Data items

(** C35. A refused write ends the reconcile: once an update, patch or status
    write is answered with an error no further call is made (so no event or
    metric reports a state that was not stored, and no deployer step follows)
    and the error is returned for the retry. *)
Theorem refused_write_ends_reconcile key tr1 e r tr2 res
    (Hrun : runs (Reconcile key) (tr1 ++ existT e r :: tr2) res)
    (Href : write_refused e r = true) :
  tr2 = [] /\ res.2 <> None.
Proof.
  pose proof (Reconcile_refusal key) as Hwp.
  destruct (refusal_last tr1 e r tr2 false) as [-> Hf]; [by eapply wp_obeys|done|].
  split; [done|]. pose proof (wp_final _ _ _ _ _ _ Hwp Hrun) as Hq. rewrite Hf in Hq.
  apply Hq; [|done]. clear. generalize (tr1 ++ [existT e r]) false.
  intros l. induction l as [|[e' r'] l IH]; intros b; cbn; [done|]. auto.
Qed.

(** A Machine that reached [Released] is stuck: with no annotation to act
    on, every reconcile of it answers the unknown-state error and makes no
    call, so controller-runtime retries it with backoff forever. *)
Theorem released_machine_errors key m tr res
    (Hrun : runs (Reconcile key) (ev (EGet KMachine key) (inl m : resp (EGet KMachine key)) :: tr) res)
    (Hst : State (Status m) = MachineStateReleased /\ OperationalStatus (Status m) = MachineOperationalStatusOK)
    (Hlive : deleting m = false /\ ContainsFinalizer (Finalizers m) MachineFinalizer = true)
    (Hann : Annotations m = ∅) (Hheld : retryHeld m = false) :
  tr = [] /\ exists err, res = fail err.
Proof.
  apply Reconcile_read in Hrun. destruct Hst as [Hs Ho], Hlive as [Hl Hf].
  unfold reconcile_read, Machine.onChange, isPaused, isDetached, reInspectRequested, clearErrorRequested,
    rebootRequested, has_annotation, hasUnknownErrorType in Hrun.
  rewrite Hann, Hl, Hf, Hs, Ho, Hheld, !lookup_empty in Hrun.
  rewrite map_to_list_empty, bool_decide_false in Hrun by (by intros [? ?]).
  cbn in Hrun. rewrite andb_false_r in Hrun. destruct Hrun as [-> ->]. split; [done|by eexists].
Qed.

End Safety.

(** ** Witnesses *)

#[local] Existing Instances SimpleMeta.ops SimpleMeta.laws.

Lemma Reconcile_runs `{ApiMachinery} hasBuilder json_reboot key m tr res :
  runs (reconcile_read hasBuilder json_reboot m) tr res ->
  runs (Machine.Reconcile hasBuilder json_reboot key)
    (ev (EGet KMachine key) (inl m : resp (EGet KMachine key)) :: tr) res.
Proof. intros Hr. by apply runs_vis. Qed.

(** Replays a reconcile of [m] in the demo cluster. *)
Abbreviation demo result m :=
  (exec (Demo.handler (Demo.world_of result)) (reconcile_read true Demo.no_json m) tt).

Ltac replay :=
  apply Reconcile_runs;
  eapply (exec_runs (Demo.handler (Demo.world_of (outcome Complete))) _ tt _ tt); vm_compute; reflexivity.

Definition paused_machine : Machine :=
  Demo.machine {[MachineAnnotationPaused := ""]} (Demo.status MachineStateProvisioning).

Lemma paused_is_absolute_witness :
  demo (outcome Complete) paused_machine = Some (done_ noRequeue, tt, []) /\
  (@nil (event resp) = [] /\ done_ noRequeue = done_ noRequeue).
Proof.
  split; [vm_compute; reflexivity|].
  apply (paused_is_absolute true Demo.no_json Demo.key paused_machine); [replay|vm_compute; reflexivity].
Defined.

Definition detached_machine : Machine :=
  Demo.machine {[MachineAnnotationDetached := ""]} (Demo.status MachineStateProvisioning).

Lemma detached_never_deploys_witness :
  exists res tr, demo (outcome Complete) detached_machine = Some (res, tt, tr) /\ length tr = 2 /\
    Forall (fun x => is_deployer_call (projT1 x) = false) tr.
Proof.
  eexists _, _. split; [vm_compute; reflexivity|]. split; [reflexivity|].
  eapply (detached_never_deploys true Demo.no_json Demo.key detached_machine);
    [replay|vm_compute; reflexivity].
Defined.

Definition held_machine : Machine :=
  Demo.machine ∅ ((Demo.status MachineStateProvisioning)
    <| OperationalStatus := MachineOperationalStatusError |> <| ErrorType := MachineErrorTypeRestart |>
    <| RestartCount := 3%Z |>
    <| Conditions := [mkCondition MachineConditionRetryHeld ConditionTrue 0 "BootRetryExhausted" ""] |>).

Lemma retry_hold_is_inert_witness :
  demo (outcome Complete) held_machine = Some (done_ noRequeue, tt, []) /\
  (@nil (event resp) = [] /\ done_ noRequeue = done_ noRequeue).
Proof.
  split; [vm_compute; reflexivity|].
  eapply (retry_hold_is_inert true Demo.no_json Demo.key held_machine);
    [replay|vm_compute; reflexivity|vm_compute; split; reflexivity| |vm_compute; repeat split].
  split; [vm_compute; reflexivity|]. vm_compute. discriminate.
Defined.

*EXERCISE PROMPT*.
Give the records again, unchanged and complete.

*RESPONSE TO THIS TASK*.
(** C35. A refused write ends the reconcile: once an update, patch or status
    write is answered with an error no further call is made (so no event or
    metric reports a state that was not stored, and no deployer step follows)
    and the error is returned for the retry. *)
Theorem refused_write_ends_reconcile key tr1 e r tr2 res
    (Hrun : runs (Reconcile key) (tr1 ++ existT e r :: tr2) res)
    (Href : write_refused e r = true) :
  tr2 = [] /\ res.2 <> None.
Proof.
  pose proof (Reconcile_refusal key) as Hwp.
  destruct (refusal_last tr1 e r tr2 false) as [-> Hf]; [by eapply wp_obeys|done|].
  split; [done|]. pose proof (wp_final _ _ _ _ _ _ Hwp Hrun) as Hq. rewrite Hf in Hq.
  apply Hq; [|done]. clear. generalize (tr1 ++ [existT e r]) false.
  intros l. induction l as [|[e' r'] l IH]; intros b; cbn; [done|]. auto.
Qed.

(** A Machine that reached [Released] is stuck: with no annotation to act
    on, every reconcile of it answers the unknown-state error and makes no
    call, so controller-runtime retries it with backoff forever. *)
Theorem released_machine_errors key m tr res
    (Hrun : runs (Reconcile key) (ev (EGet KMachine key) (inl m : resp (EGet KMachine key)) :: tr) res)
    (Hst : State (Status m) = MachineStateReleased /\ OperationalStatus (Status m) = MachineOperationalStatusOK)
    (Hlive : deleting m = false /\ ContainsFinalizer (Finalizers m) MachineFinalizer = true)
    (Hann : Annotations m = ∅) (Hheld : retryHeld m = false) :
  tr = [] /\ exists err, res = fail err.
Proof.
  apply Reconcile_read in Hrun. destruct Hst as [Hs Ho], Hlive as [Hl Hf].
  unfold reconcile_read, Machine.onChange, isPaused, isDetached, reInspectRequested, clearErrorRequested,
    rebootRequested, has_annotation, hasUnknownErrorType in Hrun.
  rewrite Hann, Hl, Hf, Hs, Ho, Hheld, !lookup_empty in Hrun.
  rewrite map_to_list_empty, bool_decide_false in Hrun by (by intros [? ?]).
  cbn in Hrun. rewrite andb_false_r in Hrun. destruct Hrun as [-> ->]. split; [done|by eexists].
Qed.

End Safety.

(** ** Witnesses *)

#[local] Existing Instances SimpleMeta.ops SimpleMeta.laws.

Lemma Reconcile_runs `{ApiMachinery} hasBuilder json_reboot key m tr res :
  runs (reconcile_read hasBuilder json_reboot m) tr res ->
  runs (Machine.Reconcile hasBuilder json_reboot key)
    (ev (EGet KMachine key) (inl m : resp (EGet KMachine key)) :: tr) res.
Proof. intros Hr. by apply runs_vis. Qed.

(** Replays a reconcile of [m] in the demo cluster. *)
Abbreviation demo result m :=
  (exec (Demo.handler (Demo.world_of result)) (reconcile_read true Demo.no_json m) tt).

Ltac replay :=
  apply Reconcile_runs;
  eapply (exec_runs (Demo.handler (Demo.world_of (outcome Complete))) _ tt _ tt); vm_compute; reflexivity.

Definition paused_machine : Machine :=
  Demo.machine {[MachineAnnotationPaused := ""]} (Demo.status MachineStateProvisioning).

Lemma paused_is_absolute_witness :
  demo (outcome Complete) paused_machine = Some (done_ noRequeue, tt, []) /\
  (@nil (event resp) = [] /\ done_ noRequeue = done_ noRequeue).
Proof.
  split; [vm_compute; reflexivity|].
  apply (paused_is_absolute true Demo.no_json Demo.key paused_machine); [replay|vm_compute; reflexivity].
Defined.

Definition detached_machine : Machine :=
  Demo.machine {[MachineAnnotationDetached := ""]} (Demo.status MachineStateProvisioning).

Lemma detached_never_deploys_witness :
  exists res tr, demo (outcome Complete) detached_machine = Some (res, tt, tr) /\ length tr = 2 /\
    Forall (fun x => is_deployer_call (projT1 x) = false) tr.
Proof.
  eexists _, _. split; [vm_compute; reflexivity|]. split; [reflexivity|].
  eapply (detached_never_deploys true Demo.no_json Demo.key detached_machine);
    [replay|vm_compute; reflexivity].
Defined.

Definition held_machine : Machine :=
  Demo.machine ∅ ((Demo.status MachineStateProvisioning)
    <| OperationalStatus := MachineOperationalStatusError |> <| ErrorType := MachineErrorTypeRestart |>
    <| RestartCount := 3%Z |>
    <| Conditions := [mkCondition MachineConditionRetryHeld ConditionTrue 0 "BootRetryExhausted" ""] |>).

Lemma retry_hold_is_inert_witness :
  demo (outcome Complete) held_machine = Some (done_ noRequeue, tt, []) /\
  (@nil (event resp) = [] /\ done_ noRequeue = done_ noRequeue).
Proof.
  split; [vm_compute; reflexivity|].
  eapply (retry_hold_is_inert true Demo.no_json Demo.key held_machine);
    [replay|vm_compute; reflexivity|vm_compute; split; reflexivity| |vm_compute; repeat split].
  split; [vm_compute; reflexivity|]. vm_compute. discriminate.
Defined.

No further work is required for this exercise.